D’ailleurs, la représentante du travailleur a témoigné que dans la liste de 33 travailleurs qualifiés en élagage pour la région de Lanaudière, la plupart travaillait à plein temps 12 mois par année. Quant au travailleur lui-même, étant le cinquième à la fin de la liste, il avait quand même travaillé 10 mois sur 12 l’année précédente.
Majoritairement, la jurisprudence est à l’effet que l’indemnité de remplacement du revenu vise à palier un manque à gagner, une incapacité de gain futur pour la durée d’une lésion professionnelle et non le remplacement d’un revenu réel antérieur sauf lorsque ce revenu des 12 mois précédents est supérieur au revenu projeté sur une base annuelle.

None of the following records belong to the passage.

(* ===== verification/TrapProcess.v ===== *)
(** * The traps of a process with its inferior heap

    PCProcess over the inferior heap (InfHeap) keeps the laws that the trap mappings
    rely on.  The memory of the mutatee is behind the debugger's interface; here it
    is a map of bytes that takes every write. *)
From stdpp Require Import base gmap list sorting.
From S2P Require Import Prelude InfHeap InfHeapOk InfHeapProc RTCommon RTLinux TrapMap TrapMapOk TrapFlush TrapProc.
Import infHeap trampTrapMappings.

Record mutatee_state : Type := mk_mutatee { ms_proc : pcProcess; ms_mem : gmap Z Z }.

Fixpoint write_bytes (m : gmap Z Z) (a : Z) (d : list Z) : gmap Z Z :=
  match d with [] => m | c :: d' => <[a := c]> (write_bytes m (a + 1) d') end.

Lemma write_bytes_lookup d : forall m a x,
  write_bytes m a d !! x = if decide (a <= x < a + Z.of_nat (length d)) then d !! Z.to_nat (x - a) else m !! x.
Proof.
  induction d as [|c d IH]; intros m a x; simpl; [by rewrite decide_False by lia|]. rewrite lookup_insert. case_decide as E.
  - subst x. rewrite decide_True by lia. by rewrite Z.sub_diag.
  - rewrite IH. destruct (decide (a + 1 <= x < a + 1 + Z.of_nat (length d))) as [H|H].
    + rewrite decide_True by lia. replace (Z.to_nat (x - a)) with (S (Z.to_nat (x - (a + 1)))) by lia. done.
    + by rewrite decide_False by lia.
Qed.

Section Process.
Context (static : Z -> Prop) `{Honest static}.

Definition on_proc {A} (m : M pcProcess A) : M mutatee_state A := fun s =>
  match m (ms_proc s) with Ret (a, p) => Ret (a, mk_mutatee p (ms_mem s)) | Fault e => Fault e end.

Instance process_space : Space mutatee_state := {
  is_process := true;
  getAddressWidth s := pp_width (ms_proc s);
  space_malloc n := r ← on_proc (inferiorMalloc n anyHeap 0) ; mret (fst r);
  space_free a := on_proc (inferiorFree a);
  writeDataSpace a d := fun s => Ret (true, mk_mutatee (ms_proc s) (write_bytes (ms_mem s) a d))
}.

Abbreviation spc s := (pp_space (ms_proc s)).

Definition ms_ok (s : mutatee_state) : Prop :=
  proc_ok static (ms_proc s) /\ pp_ready (ms_proc s) = true /\ pp_width (ms_proc s) = 8.
Definition ms_heap (s : mutatee_state) (a n : Z) : Prop :=
  exists h, active_of (spc s) !! a = Some h /\ 0 < n <= hi_length h.
(** Data of the image, outside its static heaps. *)
Definition ms_data (s : mutatee_state) (a n : Z) : Prop :=
  0 < a /\ 0 < n /\ a + n < 2 ^ 64 /\ forall x, a <= x < a + n -> owners (blocks (spc s)) x = 0.
Definition ms_room (s : mutatee_state) (n : Z) : Prop :=
  bytes (blocks (spc s)) + n + 8 < 2 ^ 31 /\
  exists h, h ∈ free_of (spc s) /\ fits h (inferiorMallocAlign 8 n) anyHeap ADDRESS_LO ADDRESS_HI = true.

(** With a free block that fits, the first attempt succeeds. *)
Lemma malloc_first p n : proc_ok static p -> pp_ready p = true -> pp_width p = 8 -> 0 < n -> n + 8 < 2 ^ 31 ->
  (exists h, h ∈ free_of (pp_space p) /\ fits h (inferiorMallocAlign 8 n) anyHeap ADDRESS_LO ADDRESS_HI = true) ->
  exists h s', inferiorMalloc n anyHeap 0 p = Ret ((hi_addr h, Some false), eput s' p) /\
    h ∈ free_of (pp_space p) /\ n <= inferiorMallocAlign 8 n <= hi_length h /\
    allocated (pp_space p) h (inferiorMallocAlign 8 n) s'.
Proof.
  intros HP Hr Hw Hn Hb (h0 & Hh0 & Hf0). destruct (align_process static p n HP Hn ltac:(lia)) as [Hal _]. rewrite Hw in Hal.
  unfold inferiorMalloc. rewrite !bind_gets, Hr. cbn [negb]. rewrite (proj2 (Z.leb_gt n 0)) by lia. rewrite bind_gets, Hw.
  change (inferiorMallocConstraints 8 0 ADDRESS_LO ADDRESS_HI) with (ADDRESS_LO, ADDRESS_HI).
  set (k := inferiorMallocAlign 8 n) in *.
  destruct (inferiorMallocInternal_run (pp_space p) k ADDRESS_LO ADDRESS_HI anyHeap (po_heap _ _ HP) ltac:(lia))
    as [[_ Hno]|(h & s' & E & HB & HA)]; [by rewrite (Hno h0 Hh0) in Hf0|].
  pose proof (proj1 (Forall_forall _ _) (ho_free _ (po_heap _ _ HP)) h (proj1 HB)) as HI.
  destruct (fits_bounds _ h k anyHeap _ _ HI ltac:(lia) (proj1 (proj2 HB))) as (_ & _ & F3 & _).
  assert (forall left, malloc_tries (S left) 0 k anyHeap ADDRESS_LO ADDRESS_HI false p = Ret ((hi_addr h, false), eput s' p)) as E0.
  { intros left. cbn [malloc_tries]. rewrite (bind_ret _ _ _ (Some (ADDRESS_LO, ADDRESS_HI, false)) p) by done.
    rewrite (bind_ret _ _ _ _ _ (lift_run _ p _ _ E)). rewrite (proj2 (Z.eqb_neq _ _)) by (destruct HI; lia). done. }
  exists h, s'. split_and!; [|apply HB|lia|lia|done]. by rewrite (bind_ret _ _ _ _ _ (E0 8%nat)).
Qed.

Lemma proc_ok_allocated p h k s' : proc_ok static p -> allocated (pp_space p) h k s' -> proc_ok static (eput s' p).
Proof.
  intros [P1 P2 P3 P4] HA. destruct (al_same _ _ _ _ HA) as [C1 C2]. split; simpl; [apply HA| |by apply HA|done].
  intros x. rewrite C1. apply P2.
Qed.

(** Two live blocks, and a live block and the data of the image, do not meet. *)
Lemma heap_disjoint s a n b k : ms_ok s -> ms_heap s a n -> ms_heap s b k -> a <> b -> b + k <= a \/ a + n <= b.
Proof.
  intros (HP & _) (h & Hh & Hn) (g & Hg & Hk) Hne. destruct (ho_active _ (po_heap _ _ HP) _ _ Hh) as [Ea _], (ho_active _ (po_heap _ _ HP) _ _ Hg) as [Eb _].
  pose proof (live_apart static _ _ _ _ _ HP Hh Hg Hne) as HA. unfold apart_items, end_of in HA. lia.
Qed.
Lemma data_disjoint s a n b k : ms_ok s -> ms_heap s a n -> ms_data s b k -> b + k <= a \/ a + n <= b.
Proof.
  intros (HP & _) (h & Hh & Hn) (B1 & B2 & B3 & B4). destruct (ho_active _ (po_heap _ _ HP) _ _ Hh) as [Ea _].
  destruct (decide (b + k <= a)); [by left|]. destruct (decide (a + n <= b)); [by right|]. exfalso. set (x := Z.max a b).
  specialize (B4 x ltac:(lia)). unfold blocks in B4. rewrite zsum_app, (items_of_delete _ _ _ Hh), zsum_cons, owns_in in B4 by (unfold end_of; lia).
  pose proof (owners_nonneg (free_of (spc s)) x). pose proof (owners_nonneg (items_of (delete a (active_of (spc s)))) x). lia.
Qed.

#[refine] Instance process_laws : SpaceLaws mutatee_state := {
  sp_ok := ms_ok; sp_heap := ms_heap; sp_data := ms_data; sp_byte s x c := ms_mem s !! x = Some c; sp_room := ms_room
}.
Proof.
  - intros s (HP & _ & Hw). simpl. by right.
  - intros s a n (HP & _ & Hw) [(h & Hh & Hn)|(B1 & B2 & B3 & _)]; simpl; rewrite Hw; [|by split_and!].
    destruct (ho_active _ (po_heap _ _ HP) _ _ Hh) as [Ea [I1 I2 I3 I4]]. unfold end_of in I3. split_and!; lia.
  - intros s a n off d HO HR Ho Hl H32. eexists. split; [reflexivity|]. split_and!; try done. intros x c. simpl. rewrite write_bytes_lookup. by destruct (decide _).
  - intros s n (HP & Hr & Hw) Hn (Hb & Hfit). pose proof (heap_bytes _ (po_heap _ _ HP)) as (N1 & N2 & _). unfold blocks in Hb. rewrite zsum_app in Hb.
    destruct (malloc_first (ms_proc s) n HP Hr Hw Hn ltac:(lia) Hfit) as (h & s' & E & Hin & Hk & HA).
    pose proof (proc_ok_allocated _ _ _ _ HP HA) as HP'. destruct (al_same _ _ _ _ HA) as [C1 C2].
    set (q := mk_mutatee (eput s' (ms_proc s)) (ms_mem s)). assert (ms_ok q) as HQ by (by split_and!).
    assert (ms_heap q (hi_addr h) n) as HN by (exists (with_status (with_length h (inferiorMallocAlign 8 n)) HEAPallocated); simpl; rewrite (al_active _ _ _ _ HA), lookup_insert_eq; split; [done|simpl; lia]).
    assert (forall b k, ms_heap s b k -> b <> hi_addr h /\ ms_heap q b k) as HK.
    { intros b k (g & Hg & Hgk). assert (b <> hi_addr h) by (intros ->; rewrite (al_fresh _ _ _ _ HA) in Hg; done). split; [done|].
      exists g. split; [simpl; rewrite (al_active _ _ _ _ HA); by rewrite lookup_insert_ne|done]. }
    assert (forall b k, ms_data s b k -> ms_data q b k) as HD.
    { intros b k (B1 & B2 & B3 & B4). split_and!; try done. intros x Hx. simpl. rewrite C1. by apply B4. }
    exists (hi_addr h), q. split_and!; try done.
    + simpl. unfold on_proc, mbind, M_bind. by rewrite E.
    + intros b k Hg. by apply HK.
    + intros b k [Hg|Hg]; (split; [|done]).
      * destruct (HK b k Hg). eapply heap_disjoint; eauto.
      * eapply data_disjoint; eauto.
  - intros s a n (HP & Hr & Hw) (h & Hh & Hn). pose proof (inferiorFreeInternal_run (spc s) a (po_heap _ _ HP)) as HF. rewrite Hh in HF.
    destruct HF as (s' & E & [R1 [C1 C2] R3 R4 R5 R6]). exists (mk_mutatee (eput s' (ms_proc s)) (ms_mem s)). split_and!; try done.
    + simpl. unfold on_proc, inferiorFree. by rewrite (lift_run _ (ms_proc s) _ _ E).
    + split; [|done]. destruct HP as [P1 P2 P3 P4]. split; simpl; auto. intros x. rewrite C1. auto.
    + intros b k (B1 & B2 & B3 & B4). split_and!; try done. intros x Hx. simpl. rewrite C1. by apply B4.
    + intros k (K1 & g & Hg & Hf). split; [simpl; by rewrite C2|]. exists g. split; [simpl; rewrite R4; by right|done].
Defined.
End Process.

(** ** A process with one static heap *)

#[local] Existing Instance upward.
#[local] Existing Instance process_space.
#[local] Existing Instance process_laws.
#[export] Instance elements_order : WalkOrder := {| order := elements; order_perm X := Permutation_refl _ |}.

Definition demo_heap : heapItem := mk_item 0x10000 0x4000 anyHeap false HEAPfree NULL.
Definition demo_proc : pcProcess :=
  mk_process (mk_space (mk_infheap ∅ [demo_heap] [] 0 0x4000 0 [demo_heap]) true) 8 true [] [].
Definition demo_state : mutatee_state := mk_mutatee demo_proc ∅.
Definition demo_rtlib : list rt_variables :=
  [mk_rtvars None None None None; mk_rtvars (Some 0x8000) (Some 0x8008) (Some 0x8010) (Some 0x8018)].

Lemma demo_blocks : blocks (pp_space demo_proc) = [demo_heap].
Proof. unfold blocks, active_of, free_of, items_of. simpl. by rewrite map_to_list_empty. Qed.
Lemma demo_owners x : owners (blocks (pp_space demo_proc)) x = owns x demo_heap.
Proof. rewrite demo_blocks, zsum_cons, zsum_nil. lia. Qed.

Lemma demo_proc_ok : proc_ok low_image demo_proc.
Proof.
  assert (item_ok HEAPfree demo_heap) as HI by (by split).
  split; [split| | |by right].
  - by constructor.
  - done.
  - intros x. rewrite demo_owners. apply owns_range.
  - rewrite demo_blocks. by vm_compute.
  - repeat constructor.
  - intros x. rewrite demo_owners. unfold owns, end_of, low_image. simpl. case_decide; lia.
  - done.
Qed.

Lemma demo_inv : @trap_inv mutatee_state _ (process_laws low_image) 0x8000 0x8008 0x8010 0x8018 (trampTrapMappings_new demo_state) [].
Proof.
  split; simpl; try done; try lia; try (by left).
  - apply maps_ok_new.
  - split; [exact demo_proc_ok|done].
  - split.
    + intros a Ha. unfold rt_addrs in Ha. rewrite !elem_of_cons, elem_of_nil in Ha. split_and!; simpl; try lia. intros x Hx.
      change (owners (blocks (pp_space demo_proc)) x = 0). rewrite demo_owners, owns_out; [done|]. simpl. lia.
    + intros [|[|[|[|i]]]] [|[|[|[|j]]]] a b Hij Ha Hb; simpl in *; simplify_eq; try lia; unfold apart_words; lia.
  - intros a Ha. unfold rt_addrs in Ha. rewrite !elem_of_cons, elem_of_nil in Ha. lia.
Qed.

Lemma process_traps_translated_witness :
  exists t' es' T, (add_all [(0x4000, 0x5000); (0x3000, 0x5100)] ;; flush demo_rtlib [0; 0; 0; 0] false) (trampTrapMappings_new demo_state) = Ret (tt, t') /\
    @trap_inv mutatee_state _ (process_laws low_image) 0x8000 0x8008 0x8010 0x8018 t' es' /\ all_mutatee (tm_mapping t') /\
    targets t' = add_targets ∅ [(0x4000, 0x5000); (0x3000, 0x5100)] /\
    @runtime_sees mutatee_state _ (process_laws low_image) 0x8000 0x8008 0x8010 0x8018 (tm_as t') 8 T /\
    forall source n rounds i, (length (tt_table T) + 2 <= n)%nat -> (1 <= rounds)%nat ->
      exists v i', getTrapMapping source t' = Ret (v, t') /\ dyninstTrapTranslate (fun _ => T) rounds n source i = Ret (v, i').
Proof.
  apply (@process_traps_translated mutatee_state _ (process_laws low_image) _ demo_rtlib [0; 0; 0; 0] false 0x8000 0x8008 0x8010 0x8018
    (trampTrapMappings_new demo_state) [] [(0x4000, 0x5000); (0x3000, 0x5100)]); try done.
  - exact demo_inv.
  - rewrite !Forall_cons, Forall_nil. unfold trap_fits, fits_word. simpl. split_and!; done || lia.
  - simpl. intros k Hk. assert (new_size k * (8 * 2) = 4096) as ->.
    { unfold new_size, MIN_TRAP_TABLE_SIZE. assert (k = 1 \/ k = 2) as [-> | ->] by lia; done. }
    split; [|done]. split; [change (bytes (blocks (pp_space demo_proc)) + 4096 + 8 < 2 ^ 31); rewrite demo_blocks; by vm_compute|].
    exists demo_heap. split; [by left|done].
Defined.

(** ** What the mappings do not survive *)

Definition flush_outcome (m : M (trap_maps mutatee_state) unit) : res unit :=
  match m (trampTrapMappings_new demo_state) with Ret _ => Ret tt | Fault e => Fault e end.
Abbreviation demo_flush := (flush demo_rtlib [0; 0; 0; 0] false).

(** A trap that was kept in the mutator and is then to be written to the mutatee is
    not counted, and the flush fails its assertion. *)
Example side_change_not_counted :
  flush_outcome (addTrapMapping 0x4000 0x5000 false ;; addTrapMapping 0x4000 0x5000 true ;; addTrapMapping 0x3000 0x5100 true ;; demo_flush) = Fault FAssert.
Proof. vm_compute. reflexivity. Qed.

(** On fork the pending updates are not copied with the mappings: a child that is
    forked between adding a trap and flushing it fails the same assertion. *)
Example pending_lost_on_fork :
  flush_outcome (addTrapMapping 0x4000 0x5000 true ;; demo_flush ;; addTrapMapping 0x3000 0x5100 true ;;
    parent ← gets id ; modify (fun t => trampTrapMappings_new (tm_as t)) ;; copyTrapMappings parent ;; demo_flush) = Fault FAssert /\
  flush_outcome (addTrapMapping 0x4000 0x5000 true ;; demo_flush ;; addTrapMapping 0x3000 0x5100 true ;; demo_flush) = Ret tt.
Proof. vm_compute. done. Qed.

D’ailleurs, dans l’affaire Gérald Dorion et Forlini Démolition Québec ltée2, le commissaire Robichaud faisait un parallèle intéressant entre les articles de la nouvelle loi (LATMP) et de l’ancienne loi sur les accidents du travail (LAT). Il s’exprimait comme suit :
« C’est cette incapacité à exercer son emploi et le fait d’être privé de gains à venir que la nouvelle loi, entrée en vigueur le 19 août 1985, a voulu compenser contrairement à l’ancienne Loi sur les accidents du travail.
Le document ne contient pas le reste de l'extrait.